Difícil é a correspondente identificação destes invisíveis, dirão alguns. Mas, na verdade, não é tão difícil assim. Escolha-se um ponto de partida qualquer, como por exemplo, aquele menino maltrapilho que se oferece para limpar o para-brisa dos automóveis nos sinaleiros. Ele mostrará a quantos invisíveis está associado. Poder-se-á descobrir que seus pais são doentes ou são pessoas com deficiências e não podem trabalhar, que possui vários irmãos menores que como ele vão para as ruas em busca de migalhas, que moram embaixo da ponte ou em algum outro lugar impróprio para humanos habitar, que naquele lugar moram seus avós idosos abandonados à sorte, que lá comem ratos ou outros bichos, que não têm água, que não possuem lugar adequado para fazer as necessidades fisiológicas, que lá morrem um pouco a cada dia.
E assim, poderá ser possível começar a estabelecer as formas urgentes de como incluir estes cidadãos na sociedade descobrindo suas necessidades, suas dificuldades, suas dores. Claro, esta é apenas uma possibilidade de identificação daqueles que são invisíveis. Existem outras muitas maneiras. Certamente seres inteligentes não apenas haverão de identificar os invisíveis em questão como, também, serão capazes de estabelecer como reintegrá-los dignamente na sociedade. Porque deixar estes seres humanos invisíveis abandonados para morrerem é um crime na mais elementar das avaliações.
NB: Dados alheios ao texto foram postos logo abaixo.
(** * Bitmap registry reconciliation: a shallow embedding of the JavaScript tools

    The development follows the repository file by file:

    - [Js]: the few JavaScript primitives the tools rely on (truthiness,
      number printing, [String.prototype.includes], stable sorting);
    - [DuplicateCompetition]: [loadRegistryIndex] and [resolveCompetition]
      of duplicate-competition.mjs;
    - [DuplicateValidator]: [validateEntries], [scanAllFiles] and the
      missing blocks of [generateReport] of duplicate-validator.mjs;
    - [SatComparator]: [loadFile], [compareFiles] and the exit code of
      sat-comparator.mjs;
    - [RegistryComparator]: the constructor, [getRegistryFileForBlock],
      [fetchRegistryFile] and [getInscriptionIdForBlock] of validator.mjs;
    - [TrueBitmapResolver]: the provider router, [getTxPositionInBlock],
      [extractTxId] and the First-is-First resolver of true-bitmap.mjs;
    - [DuplicateRemover]: [findSatFile], [removeLoserFromFile] and [main] of
      duplicate-remover.mjs;
    - [RegistryRun]: [getRegistryFiles], [compareFilePair], the comparison
      loop of [run] and the block conflicts of [generateReport] of
      validator.mjs.

    JavaScript numbers that hold satoshi ordinals, block heights and
    positions are integers and are modelled by [Z]; objects mutated in place
    become explicit state that is threaded through the calls. *)

From Stdlib Require Import ZArith String Ascii List Bool Lia Permutation Sorted.
From Stdlib Require Import DecimalString DecimalPos DecimalZ.
From stdpp Require Import gmap strings list.

Import ListNotations.
Local Open Scope string_scope.
Local Open Scope list_scope.
Local Open Scope Z_scope.

(** ** JavaScript primitives *)

Module Js.

(** [Boolean(n)] for a number: only zero is falsy (NaN cannot come out of
    [JSON.parse]). *)
Definition truthyNum (n : Z) : bool := negb (n =? 0).

(** [Boolean(s)] for a string: only the empty string is falsy. *)
Definition truthyStr (s : string) : bool :=
  match s with EmptyString => false | String _ _ => true end.

(** [Boolean(v)] for a value that may be [undefined]/[null] ([None]). *)
Definition truthyOptNum (v : option Z) : bool :=
  match v with Some n => truthyNum n | None => false end.

Definition truthyOptStr (v : option string) : bool :=
  match v with Some s => truthyStr s | None => false end.

(** [`${n}`] / [n.toString()] for an integer below 1e21. *)
Definition numToString (n : Z) : string :=
  NilZero.string_of_int (Z.to_int n).

(** [s.startsWith(p)]. *)
Fixpoint startsWith (p s : string) : bool :=
  match p, s with
  | EmptyString, _ => true
  | String a p', String b s' => if Ascii.eqb a b then startsWith p' s' else false
  | String _ _, EmptyString => false
  end.

(** [s.includes(p)]. *)
Fixpoint includes (p s : string) : bool :=
  startsWith p s ||
  match s with
  | EmptyString => false
  | String _ s' => includes p s'
  end.

(** [s.toLowerCase()] on the ASCII range. *)
Definition lowerAscii (c : ascii) : ascii :=
  let n := nat_of_ascii c in
  if (Nat.leb 65 n && Nat.leb n 90)%bool then ascii_of_nat (n + 32) else c.

Fixpoint toLowerCase (s : string) : string :=
  match s with
  | EmptyString => EmptyString
  | String c s' => String (lowerAscii c) (toLowerCase s')
  end.

(** A JSON scalar as a record field holds it; a missing field reads as
    [undefined]. *)
Inductive JsVal :=
| JsUndefined
| JsNull
| JsBool (b : bool)
| JsNum (n : Z)
| JsStr (s : string).

#[global] Instance JsVal_eq_dec : EqDecision JsVal.
Proof. solve_decision. Defined.

Definition JsVal_encode (v : JsVal) : unit + unit + bool + Z + string :=
  match v with
  | JsUndefined => inl (inl (inl (inl tt)))
  | JsNull => inl (inl (inl (inr tt)))
  | JsBool b => inl (inl (inr b))
  | JsNum n => inl (inr n)
  | JsStr s => inr s
  end.

Definition JsVal_decode (x : unit + unit + bool + Z + string) : JsVal :=
  match x with
  | inl (inl (inl (inl _))) => JsUndefined
  | inl (inl (inl (inr _))) => JsNull
  | inl (inl (inr b)) => JsBool b
  | inl (inr n) => JsNum n
  | inr s => JsStr s
  end.

#[global] Instance JsVal_countable : Countable JsVal.
Proof.
  apply (inj_countable' JsVal_encode JsVal_decode).
  intros []; reflexivity.
Defined.

(** [Boolean(v)]. *)
Definition truthy (v : JsVal) : bool :=
  match v with
  | JsUndefined | JsNull => false
  | JsBool b => b
  | JsNum n => truthyNum n
  | JsStr s => truthyStr s
  end.

(** [v === undefined] and [v !== 0]. *)
Definition isUndefined (v : JsVal) : bool :=
  match v with JsUndefined => true | _ => false end.

Definition notZero (v : JsVal) : bool :=
  match v with JsNum 0 => false | _ => true end.

(** [Array.prototype.sort(cmp)].  ECMAScript requires the sort to be stable;
    straight insertion (each element is moved left past the elements that
    compare strictly greater) is the model.  [insertSorted] works on the
    already processed prefix kept in reverse. *)
Section Sort.
Context {A : Type} (cmp : A -> A -> Z).

Fixpoint insertSorted (x : A) (revPrefix : list A) : list A :=
  match revPrefix with
  | [] => [x]
  | y :: rest =>
      if 0 <? cmp y x then y :: insertSorted x rest else x :: y :: rest
  end.

Definition sort (l : list A) : list A :=
  rev (fold_left (fun acc x => insertSorted x acc) l []).

End Sort.

End Js.

(** ** duplicate-competition.mjs *)

Module DuplicateCompetition.

(** An element of [results.winners] / [results.losers]: [{ block, sat }]. *)
Record Placed := { block : Z; sat : Z }.

(** An element of [results.unresolved]: [{ block, duplicateSats }]. *)
Record Unresolved := { unresolvedBlock : Z; duplicateSats : list Z }.

Record Results := {
  winners : list Placed;
  losers : list Placed;
  unresolved : list Unresolved
}.

(** A registry record as [loadRegistryIndex] reads it; a missing field is
    [None]. *)
Record RegistryEntry := { entryBlock : option Z; entrySat : option Z }.



(** One iteration of the [for ... of Object.entries(duplicates)] loop.  The
    keys of [duplicates] are the decimal renderings of block heights and
    [parseInt] gives the height back, so an entry is a pair of the height
    and its sats. *)
Definition resolveOne (blockToSat : gmap Z Z) (results : Results)
    (entry : Z * list Z) : Results :=
  let '(blockNum, sats) := entry in
  match blockToSat !! blockNum with
  | None =>
      {| winners := winners results;
         losers := losers results;
         unresolved := unresolved results ++
           [{| unresolvedBlock := blockNum; duplicateSats := sats |}] |}
  | Some registeredSat =>
      let winner := registeredSat in
      let losing := List.filter (fun s => negb (s =? winner)) sats in
      if (0 <? Z.of_nat (length losing)) then
        {| winners := winners results ++ [{| block := blockNum; sat := winner |}];
           losers := losers results ++
             map (fun loserSat => {| block := blockNum; sat := loserSat |}) losing;
           unresolved := unresolved results |}
      else results
  end.

Definition emptyResults : Results :=
  {| winners := []; losers := []; unresolved := [] |}.

Definition resolveCompetition (duplicates : list (Z * list Z))
    (blockToSat : gmap Z Z) : Results :=
  fold_left (resolveOne blockToSat) duplicates emptyResults.

(** Blocks that the index does not know never enter [winners] or [losers]. *)
Definition placedOnlyIndexed (blockToSat : gmap Z Z) (results : Results) : Prop :=
  (forall w, In w (winners results) -> blockToSat !! block w <> None) /\
  (forall l, In l (losers results) -> blockToSat !! block l <> None).



(** *** Properties *)

Lemma resolveOne_unresolved_mono blockToSat results entry u :
  In u (unresolved results) -> In u (unresolved (resolveOne blockToSat results entry)).
Proof.
  destruct entry as [b sats]. unfold resolveOne.
  destruct (blockToSat !! b) as [reg|]; simpl.
  - destruct (0 <? _); simpl; auto.
  - intros H. apply in_or_app. now left.
Qed.

Lemma fold_unresolved_mono blockToSat entries : forall results u,
  In u (unresolved results) ->
  In u (unresolved (fold_left (resolveOne blockToSat) entries results)).
Proof.
  induction entries as [|e es IH]; intros results u H; simpl; auto.
  apply IH. now apply resolveOne_unresolved_mono.
Qed.

Lemma resolveOne_placedOnlyIndexed blockToSat results entry :
  placedOnlyIndexed blockToSat results ->
  placedOnlyIndexed blockToSat (resolveOne blockToSat results entry).
Proof.
  intros [Hw Hl]. destruct entry as [b sats]. unfold resolveOne.
  destruct (blockToSat !! b) as [reg|] eqn:Hb; simpl; [|split; auto].
  destruct (0 <? _); simpl; [|split; auto].
  split.
  - intros w Hin. apply in_app_or in Hin as [Hin|[<-|[]]]; auto.
    simpl. congruence.
  - intros l Hin. apply in_app_or in Hin as [Hin|Hin]; auto.
    apply in_map_iff in Hin as (s & <- & _). simpl. congruence.
Qed.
É suposto que a Covid-19 vai matar ainda muitas pessoas. Mas, será inevitavelmente controlada pela humanidade como outras tantas doenças o foram. Outras muitas doenças, certamente, vão surgir e matar muito mais seres humanos. Todavia, se no mundo não forem tomadas as necessárias e urgentes providências agora a quantidade de pessoas mortas pela falta de ter o que comer ou pela falta de condições básicas para se viver será ainda maior depois da Covid-19 e o número dos invisíveis poderá ser em quantidade tal que os homens das sociedades civilizadas, em futuro não tão distante, poderão passar a se matar por restos de comida para apenas tentar sobreviver.
*Carlos Magno Corrêa Dias é conselheiro efetivo do Conselho das Mil Cabeças da CNTU.